Ele descartou radicalmente a possibilidade de processar o crime de pensamento, estabelecendo tolerância religiosa e política: os desacordos eram apenas isso, a menos que levassem a cometer traição aberta.
Assim, ela negociou o compromisso político que é a Igreja da Inglaterra: protestante, mas reconhecendo sua herança católica e apostólica, permitindo-lhe acomodar uma ampla gama de posições teológicas, que tem sido uma de suas características essenciais desde então.
Para protegê-la, teve que derrotar a Espanha, a grande potência europeia da época e instrumento de Roma, algo que conseguiu com a derrota da Armada Espanhola, de 1558 a 1603, uma das maiores e mais importantes vitórias militares da Inglaterra.
Foi então que começou a forjar o império que Vitória reinaria séculos depois, desafiando as potências europeias que tentavam se expandir pelo mundo.
Seus corsários receberam títulos de nobreza apesar de serem condenados como piratas em outros lugares.

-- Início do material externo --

(* ===== verification/FdsSpec.v ===== *)
(** * Descriptor tables and open files

    [fd_ok m I F P]: every slot of the descriptor tables of the processes [P]
    is NULL or an open file of [F]; the reference count of a file is the number
    of slots that hold it, and the reference count of an in-memory inode the
    number of open files and working directories on it.  The files on disk do not
    change here: the inodes in memory are the ones on disk. *)

From stdpp Require Import prelude list gmap.
From Stdlib Require Import ZArith Lia.
From S2P Require Import Prelude PageAlloc DList ObjAlloc Vpmap RadixTree RadixTreeSpec Vm VmSpec Blocks Sfs SfsDir SfsBits SfsAlloc SfsInode SfsData SfsBytes SfsDirSpec SfsClaims SfsDirClaims Fs.
From S2P Require Import FsOps FsObjs FsPath FsFiles FsSpec Proc Syscall.

(** ** Counting slots *)

Definition all_fds (P : gmap Z proc) : list Z := concat ((fun x => file_descriptors (snd x)) <$> map_to_list P).
Definition cwds (P : gmap Z proc) : list Z := (fun x => p_cwd (snd x)) <$> map_to_list P.
Definition file_inodes (F : gmap Z file) : list Z := filter (fun c => c <> NULL) ((fun x => f_inode (snd x)) <$> map_to_list F).

Section counting.
Implicit Types (P : gmap Z proc) (F : gmap Z file).
(** A list with the block in its place. *)
Lemma spliced l e bp n l1 p sp l2 n' l2' : spaced hstart l e -> hstart <= bp -> 0 < n -> bp + 16 * n <= e -> Forall (fun x => separate bp n x.1 x.2) l -> full l = l1 ++ (p, sp) :: l2 -> p < bp ->
  l2 = [] \/ bp < hd base l2 -> join_next bp n l2 = (n', l2') ->
  exists l', full l' = l1 ++ join_prev p sp bp n' l2' /\ spaced hstart l' e /\ total l' = total l + n /\ within ((bp, n) :: l) l' /\ (exists q k, (q, k) ∈ l' /\ n <= k) /\ p ∈ base :: l'.*1 /\ (length l' <= S (length l))%nat.
Proof using Hbase.
  intros Hs Hbp Hn He Hsep E Hp Hl2 Ej. destruct (place_facts l e bp n l1 p sp l2) as (F1 & F2 & F3 & F4); [done..|].
  destruct l1 as [|x l1]; cbn in E.
  - injection E as <- <- ->. destruct (join_ok hstart bp n l2 e n' l2') as (J1 & J2 & J3 & J4 & J5 & J6); [done..|]. exists ((bp, n') :: l2'). unfold join_prev. rewrite (proj2 (Z.eqb_neq _ _)) by lia.
    split; [done|]. split; [cbn; split_and!; try done; lia|]. split; [cbn [total foldr snd]; fold (total l2'); lia|]. split; [done|]. split; [exists bp, n'; split; [left|lia]|]. split; [left|]. destruct J6 as [l0 ->]. cbn [length]. rewrite length_app. lia.
  - injection E as <- ->. apply spaced_app in Hs as (S1 & S2 & S3). destruct (S2 p sp l2 eq_refl) as [S4 S5]. cbn [spaced] in S3. destruct S3 as (_ & S6 & S7 & S8).
    destruct (join_ok (p + 16 * sp + 1) bp n l2 e n' l2') as (J1 & J2 & J3 & J4 & J5 & l0 & J6); [done..|].
    exists (l1 ++ join_prev p sp bp n' l2'). split; [done|]. unfold join_prev.
    assert (Hw : forall mid, within ((bp, n') :: (p, sp) :: l2') mid -> within ((bp, n) :: l1 ++ (p, sp) :: l2) (l1 ++ mid)).
    { intros mid Hm a k Hk. specialize (Hm a k Hk). specialize (J5 a k Hk). rewrite !Forall_cons, !Forall_app, !Forall_cons in *. tauto. }
    destruct (Z.eqb_spec (p + 16 * sp) bp) as [Ep|Ep]; rewrite !total_app; cbn [total foldr snd]; fold (total l2) (total l2').
    + split_and!; [|lia| | | |].
      * apply spaced_app. split; [done|]. split; [intros ? ? ? [= <- <- <-]; by split|]. cbn [spaced]. split_and!; try lia. eapply spaced_from; [|exact J3]. lia.
      * apply Hw. intros a k Hk. rewrite !Forall_cons. cbn [fst snd]. unfold separate. intros (? & ? & ?). split; [lia|done].
      * exists p, (sp + n'). split; [apply elem_of_app; right; left|lia].
      * right. rewrite fmap_app. apply elem_of_app. right. left.
      * rewrite J6, !length_app. cbn [length]. rewrite length_app. lia.
    + split_and!; [|lia| | | |].
      * apply spaced_app. split; [done|]. split; [intros ? ? ? [= <- <- <-]; by split|]. cbn [spaced]. split_and!; try done; lia.
      * apply Hw. intros a k Hk. rewrite !Forall_cons. tauto.
      * exists bp, n'. split; [apply elem_of_app; right; right; left|lia].
      * right. rewrite fmap_app. apply elem_of_app. right. left.
      * rewrite J6, !length_app. cbn [length]. rewrite length_app. lia.
Qed.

E feitos como a circunavegação do mundo por Sir Francis Drake, a primeira pessoa a fazê-lo em uma única viagem (Magalhães morreu antes de alcançá-lo) foram celebrados.
Ao longo do caminho, a Coroa passou a apoiar uma presença mais importante em um comércio em que até então a Inglaterra era um ator periférico, o tráfico humano, que mais tarde traria escravos para as colônias que começavam a se estabelecer no Novo Mundo durante seu reinado.

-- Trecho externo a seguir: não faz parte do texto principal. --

(** The thread on CPU [c] changes spinlock [l], which is free or its own. *)
Lemma lock_ok_touch l x' o h :
  ow l = None \/ ow l = Some c -> o = None \/ o = Some c ->
  c_d x' = c_d (X (cur p)) ->
  (forall l', l' <> l -> (l' ∈ c_own x' <-> l' ∈ c_own (X (cur p))) /\
                        (l' ∈ c_hold x' <-> l' ∈ c_hold (X (cur p)))) ->
  (l ∈ c_own x' <-> o = Some c) ->
  match o with
  | None => h = NULL
  | Some _ => if has l (c_hold x') then h <> NULL /\ (h = cur p \/ l = sched_lock /\ ~ running P h)
              else h = NULL
  end ->
  lock_ok (<[l := Spin (match o with Some _ => 1 | None => 0 end) h]> L) P
    (upd X (cur p) x') (upd ow l o).
Proof using HL HU.
  intros Hl Ho Hd Hsame Hown Hh. pose proof HU as (Hp & _).
  split.
  - intros c' q l' Hq. destruct (decide (c' = c)) as [->|Hne].
    + replace q with p by congruence. rewrite upd_eq.
      destruct (decide (l' = l)) as [->|Hl']; [by rewrite upd_eq|].
      rewrite upd_ne by done. rewrite (proj1 (Hsame l' Hl')). by apply (lo_own _ _ _ _ HL).
    + rewrite (upd_ne X) by (by apply (other_cpu c' q)). rewrite (lo_own _ _ _ _ HL c' q l' Hq).
      destruct (decide (l' = l)) as [->|Hl']; [rewrite upd_eq|by rewrite upd_ne].
      split; intros E; destruct Hl, Ho; congruence.
  - intros l' c'. destruct (decide (l' = l)) as [->|Hl'].
    + rewrite upd_eq. intros ->. destruct Ho; simplify_eq. by exists p.
    + rewrite upd_ne by done. apply (lo_dom _ _ _ _ HL).
  - intros l' Hl'. destruct (decide (l' = l)) as [->|Hne].
    + exists h. rewrite upd_eq, lookup_insert_eq. split; [done|].
      unfold holder_ok. rewrite upd_eq. destruct o as [c'|]; [|done].
      intros q Hq. destruct Ho; simplify_eq. by rewrite upd_eq.
    + rewrite upd_ne, lookup_insert_ne by done.
      destruct (lo_spin _ _ _ _ HL l' Hl') as (h' & Hlk & Hh'). exists h'. split; [done|].
      unfold holder_ok in *. rewrite upd_ne by done. destruct (ow l') as [c'|]; [|done].
      intros q Hq. specialize (Hh' q Hq). destruct (decide (c' = c)) as [->|Hc'].
      * replace q with p in * by congruence. rewrite upd_eq.
        replace (has l' (c_hold x')) with (has l' (c_hold (X (cur p)))); [done|].
        apply bool_decide_ext. symmetry. apply Hsame. done.
      * rewrite upd_ne by (by apply (other_cpu c' q)). done.
  - intros c' q Hq. destruct (decide (c' = c)) as [->|Hne].
    + replace q with p by congruence. rewrite upd_eq, Hd. exact (lo_cpu _ _ _ _ HL c p Hp).
    + rewrite upd_ne by (by apply (other_cpu c' q)). exact (lo_cpu _ _ _ _ HL c' q Hq).
  - exact (lo_inj _ _ _ _ HL).
Qed.
End on_cpu.

(** ** Steps that leave every thread in its place *)

Section local.
Context {T : gmap Z (thread act)} {R : list Z} {V : gmap Z (list Z)} {P P' : gmap Z cpu}.
Context {X : Z -> ctx} {lc : Z -> place} {c : Z} {p p' : cpu} {th : thread act}.
Context {ks : code} {x' : ctx}.
Context (HU : cpu_upd P P' c p p') (Hth : T !! cur p = Some th).
Context (Hidle : c_idle x' = c_idle (X (cur p))).
Abbreviation T' := (alter (set_k ks) (cur p) T).
Abbreviation X' := (upd X (cur p) x').

Lemma alter_lookup u th' :
  T' !! u = Some th' ->
  (u = cur p /\ th' = set_k ks th) \/ (u <> cur p /\ T !! u = Some th').
Proof using Hth.
  intros H. destruct (decide (u = cur p)) as [->|Hne].
  - rewrite lookup_alter_eq, Hth in H. simpl in H. left. split; congruence.
  - rewrite lookup_alter_ne in H by done. auto.
Qed.
Lemma alter_dom u : is_Some (T' !! u) <-> is_Some (T !! u).
Proof using Type. apply lookup_alter_is_Some. Qed.

Lemma type_ok_local :
  type_ok T P X lc -> accepts G act_lock ks x' = true -> cwf x' -> type_ok T' P' X' lc.
Proof using Hidle Hth HU.
  intros HT Hacc Hcw. pose proof HU as (Hp & Hp' & Hoth & Hcur & Hid). split.
  - rewrite lookup_alter_ne; [apply (to_null _ _ _ _ HT)|].
    intros E. pose proof (to_null _ _ _ _ HT). congruence.
  - intros c' q Hq. destruct (cpu_upd_back _ _ _ _ _ _ _ HU Hq) as (q0 & Hq0 & <- & _).
    rewrite alter_dom. by eapply to_cpu.
  - intros c' q Hq. destruct (cpu_upd_back _ _ _ _ _ _ _ HU Hq) as (q0 & Hq0 & _ & <-).
    rewrite alter_dom. by eapply to_idle.
  - intros t th' Ht Hor. rewrite (cpu_upd_running _ _ _ _ _ _ HU) in Hor.
    destruct (alter_lookup t th' Ht) as [[-> ->]|[Hne Ht']]; [by rewrite upd_eq|].
    rewrite upd_ne by done. by eapply to_code.
  - intros t Ht Hnr Hal. rewrite (cpu_upd_running _ _ _ _ _ _ HU) in Hnr. rewrite alter_dom in Ht.
    destruct (decide (t = cur p)) as [->|Hne]; [exfalso; apply Hnr; by exists c, p|].
    rewrite upd_ne by done. by eapply to_off.
  - intros c' q t Hq Ht Hl. rewrite alter_dom in Ht.
    destruct (cpu_upd_back _ _ _ _ _ _ _ HU Hq) as (q0 & Hq0 & _ & <-). by eapply to_idleu.
  - intros t Ht. rewrite alter_dom in Ht.
    destruct (decide (t = cur p)) as [->|Hne]; [rewrite upd_eq, Hidle|rewrite upd_ne by done];
      by eapply to_idlec.
Qed.

Lemma place_ok_local :
  place_ok T R V P X lc -> rtok ks = rtok (k th) -> ctok ks = ctok (k th) ->
  c_prev p' = c_prev p ->
  c_park x' = c_park (X (cur p)) \/ c_park (X (cur p)) = PBack /\ c_park x' = PNot ->
  place_ok T' R V P' X' lc.
Proof using Hidle Hth HU.
  intros HP Hrt Hct Hprev Hpark. pose proof HU as (Hp & Hp' & Hoth & Hcur & Hid).
  pose proof (cpu_upd_running _ _ _ _ _ (cur p) HU) as Hrun.
  assert (forall c' q, P' !! c' = Some q ->
    (c_park (X' (cur q)) = c_park (X (cur q)) \/
     c_park (X (cur q)) = PBack /\ c_park (X' (cur q)) = PNot)) as Hpk.
  { intros c' q Hq. destruct (decide (cur q = cur p)) as [->|Hne]; [by rewrite upd_eq|].
    rewrite upd_ne by done. auto. }
  split.
  - apply (po_ready _ _ _ _ _ _ HP).
  - intros t. rewrite alter_dom. apply (po_ready_in _ _ _ _ _ _ HP).
  - apply (po_cvdom _ _ _ _ _ _ HP).
  - intros cv ws Hw. destruct (po_cvs _ _ _ _ _ _ HP cv ws Hw) as [? H]. split; [done|].
    intros t. rewrite alter_dom. apply H.
  - intros u th' Hu Hor. rewrite (cpu_upd_running _ _ _ _ _ _ HU) in Hor.
    destruct (alter_lookup u th' Hu) as [[-> ->]|[Hne Hu']].
    + simpl. rewrite Hrt. destruct (po_rtok _ _ _ _ _ _ HP _ _ Hth Hor) as [? H].
      split; [done|]. intros t. rewrite alter_dom. apply H.
    + destruct (po_rtok _ _ _ _ _ _ HP _ _ Hu' Hor) as [? H].
      split; [done|]. intros t. rewrite alter_dom. apply H.
  - intros u th' Hu Hor. rewrite (cpu_upd_running _ _ _ _ _ _ HU) in Hor.
    destruct (alter_lookup u th' Hu) as [[-> ->]|[Hne Hu']].
    + simpl. rewrite Hct. destruct (po_ctok _ _ _ _ _ _ HP _ _ Hth Hor) as [? H].
      split; [done|]. intros t. rewrite alter_dom. apply H.
    + destruct (po_ctok _ _ _ _ _ _ HP _ _ Hu' Hor) as [? H].
      split; [done|]. intros t. rewrite alter_dom. apply H.
  - intros c' q Hq. destruct (cpu_upd_back _ _ _ _ _ _ _ HU Hq) as (q0 & Hq0 & Hc & _).
    pose proof (po_run _ _ _ _ _ _ HP c' q0 Hq0) as H. unfold place_run in *. rewrite Hc in H.
    destruct (Hpk c' q Hq) as [->|[E ->]]; [done|]. by rewrite E in H.
  - intros t c' Ht Hl. rewrite alter_dom in Ht.
    destruct (po_norun _ _ _ _ _ _ HP t c' Ht Hl) as (q & Hq & <-).
    destruct (cpu_upd_back _ _ _ _ _ _ _ (cpu_upd_sym _ _ _ _ _ HU) Hq) as (q0 & ? & ? & _).
    by exists q0.
  - intros c' q Hq Hb. rewrite alter_dom.
    assert (c_park (X (cur q)) = PBack) as Hb' by (destruct (Hpk c' q Hq) as [<-|[? ?]]; congruence).
    destruct (cpu_upd_lookup _ _ _ _ _ _ _ HU Hq) as [[-> ->]|[Hne Hq']].
    + rewrite Hcur, Hprev in *. by apply (po_prev _ _ _ _ _ _ HP c p).
    + by apply (po_prev _ _ _ _ _ _ HP c' q).
  - intros t th' Ht Hl. destruct (alter_lookup t th' Ht) as [[-> ->]|[Hne Ht']]; simpl;
      by eapply po_rstate.
  - intros t th' Ht. destruct (alter_lookup t th' Ht) as [[-> ->]|[Hne Ht']]; simpl;
      by eapply po_dead.
  - intros t u Ht Hl. rewrite alter_dom in Ht. rewrite (cpu_upd_running _ _ _ _ _ _ HU).
    by eapply po_doomed.
Qed.
End local.

(** ** Steps that move one thread

    The thread on CPU [c] runs [ks] next and has context [x']; thread [w]
    moves to [l']. *)
Section move.
Context {T T' : gmap Z (thread act)} {R R' : list Z} {V V' : gmap Z (list Z)} {P : gmap Z cpu}.
Context {X : Z -> ctx} {lc : Z -> place} {c : Z} {p : cpu} {th : thread act}.
Context {ks : code} {x' : ctx} {w : Z} {l' : place}.
Context (Hp : P !! c = Some p) (Hth : T !! cur p = Some th).
Context (Hdom : forall u, is_Some (T' !! u) <-> is_Some (T !! u)).
Context (Hk : forall u th', T' !! u = Some th' -> exists th0, T !! u = Some th0 /\
  k th' = (if decide (u = cur p) then ks else k th0) /\ (u <> w -> state th' = state th0)).
Context (Hal : alive l' -> alive (lc w)).
Abbreviation X' := (upd X (cur p) x').
Abbreviation lc' := (upd lc w l').

Lemma move_alive u : running P u \/ alive (lc' u) -> running P u \/ alive (lc u).
Proof using Hal.
  intros [?|H]; [by left|]. destruct (decide (u = w)) as [->|]; [rewrite upd_eq in H|rewrite upd_ne in H by done]; auto.
Qed.

Lemma type_ok_move :
  type_ok T P X lc -> accepts G act_lock ks x' = true -> cwf x' -> c_idle x' = c_idle (X (cur p)) ->
  (forall c', l' = LIdle c' <-> lc w = LIdle c') -> type_ok T' P X' lc'.
Proof using Hp Hth Hdom Hk Hal.
  intros HT Hacc Hcw Hidle Hid.
  assert (forall u c', lc' u = LIdle c' <-> lc u = LIdle c') as Hid'.
  { intros u c'. destruct (decide (u = w)) as [->|]; [by rewrite upd_eq|by rewrite upd_ne]. }
  split.
  - apply eq_None_not_Some. rewrite Hdom, (to_null _ _ _ _ HT). by intros [? ?].
  - intros. rewrite Hdom. by eapply to_cpu.
  - intros c' q Hq. rewrite Hdom, Hid'. by eapply to_idle.
  - intros u th' Hu Hor%move_alive. destruct (Hk u th' Hu) as (th0 & Hu0 & -> & _).
    destruct (decide (u = cur p)) as [->|]; [by rewrite upd_eq|]. rewrite upd_ne by done. by eapply to_code.
  - intros u Hu Hnr Ha. rewrite Hdom in Hu. rewrite upd_ne by (intros ->; apply Hnr; by exists c, p).
    eapply to_off; eauto. destruct (move_alive u (or_intror Ha)); done.
  - intros c' q u Hq Hu. rewrite Hdom in Hu. rewrite Hid'. by eapply to_idleu.
  - intros u Hu. rewrite Hdom in Hu. setoid_rewrite Hid'.
    destruct (decide (u = cur p)) as [->|]; [rewrite upd_eq, Hidle|rewrite upd_ne by done]; by eapply to_idlec.
Qed.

Para os ingleses, ela foi uma grande rainha: aprovou leis para proteger os pobres, restaurou o valor da moeda e manteve a paz.
Também encorajou o florescimento do Renascimento inglês, no qual as formas de arte dominantes eram a literatura e a música, e no qual William Shakespeare brilhou como nenhum outro.
A era vitoriana marcou o auge da Revolução Industrial e do Império Britânico, com todas as suas maravilhas e horrores.
Enquanto houve extraordinárias mudanças culturais, políticas, econômicas, industriais e científicas (basta pensar em Charles Darwin e sua obra), o império se expandiu para os quatro cantos do mundo, subjugando centenas de milhões de seres humanos e impondo seus desejos e visão.
Em casa, eles iniciaram várias reformas sociais, incluindo a abolição da escravatura e o estabelecimento de leis para regular o trabalho infantil.
Reinando de forma relativamente pacífica e próspera, a popularidade da rainha era tal que quando revoltas revolucionárias derrubaram monarquias na França, Áustria, Itália e Polônia em 1848, o trono de Vitória permaneceu seguro.
Com a consolidação da monarquia constitucional, os soberanos tiveram que encontrar outras formas de influenciar os destinos de seu reino, e o favorito de Vitória e Albert era apoiar os muitos avanços da medicina, ciência e tecnologia.
Culturalmente, a era vitoriana foi para alguns a Idade de Ouro da literatura britânica, devido aos romances de autores como Charles Dickens, William Thackeray, as três irmãs Brontë, George Eliot e Thomas Hardy.
Dramaturgos como Gilbert e Sullivan, George Bernard Shaw e Oscar Wilde tinham diversão que instigava reflexão, e os poetas Tennyson, Elizabeth Barrett Browning e Robert Browning movimentavam milhões, enquanto os pré-rafaelitas criavam obras convencidos de que a arte poderia mudar o mundo.
Separadas por três séculos, Elizabeth 1ª e Vitória foram soberanas de duas eras de ouro.
Como assinala o internacionalista colombiano Marcos Peckel, “a primeira reinou durante sua gênese, a segundo, durante seu apogeu. Cada um foi um símbolo de sua época, convertido a meio caminho entre a lama dos mortais e o Olimpo dos deuses”.
Por isso, entre os 61 monarcas que sentiram o peso da coroa de St Edward na longa história do que é hoje o Reino Unido, brilham Elizabeth 1ª e Vitória.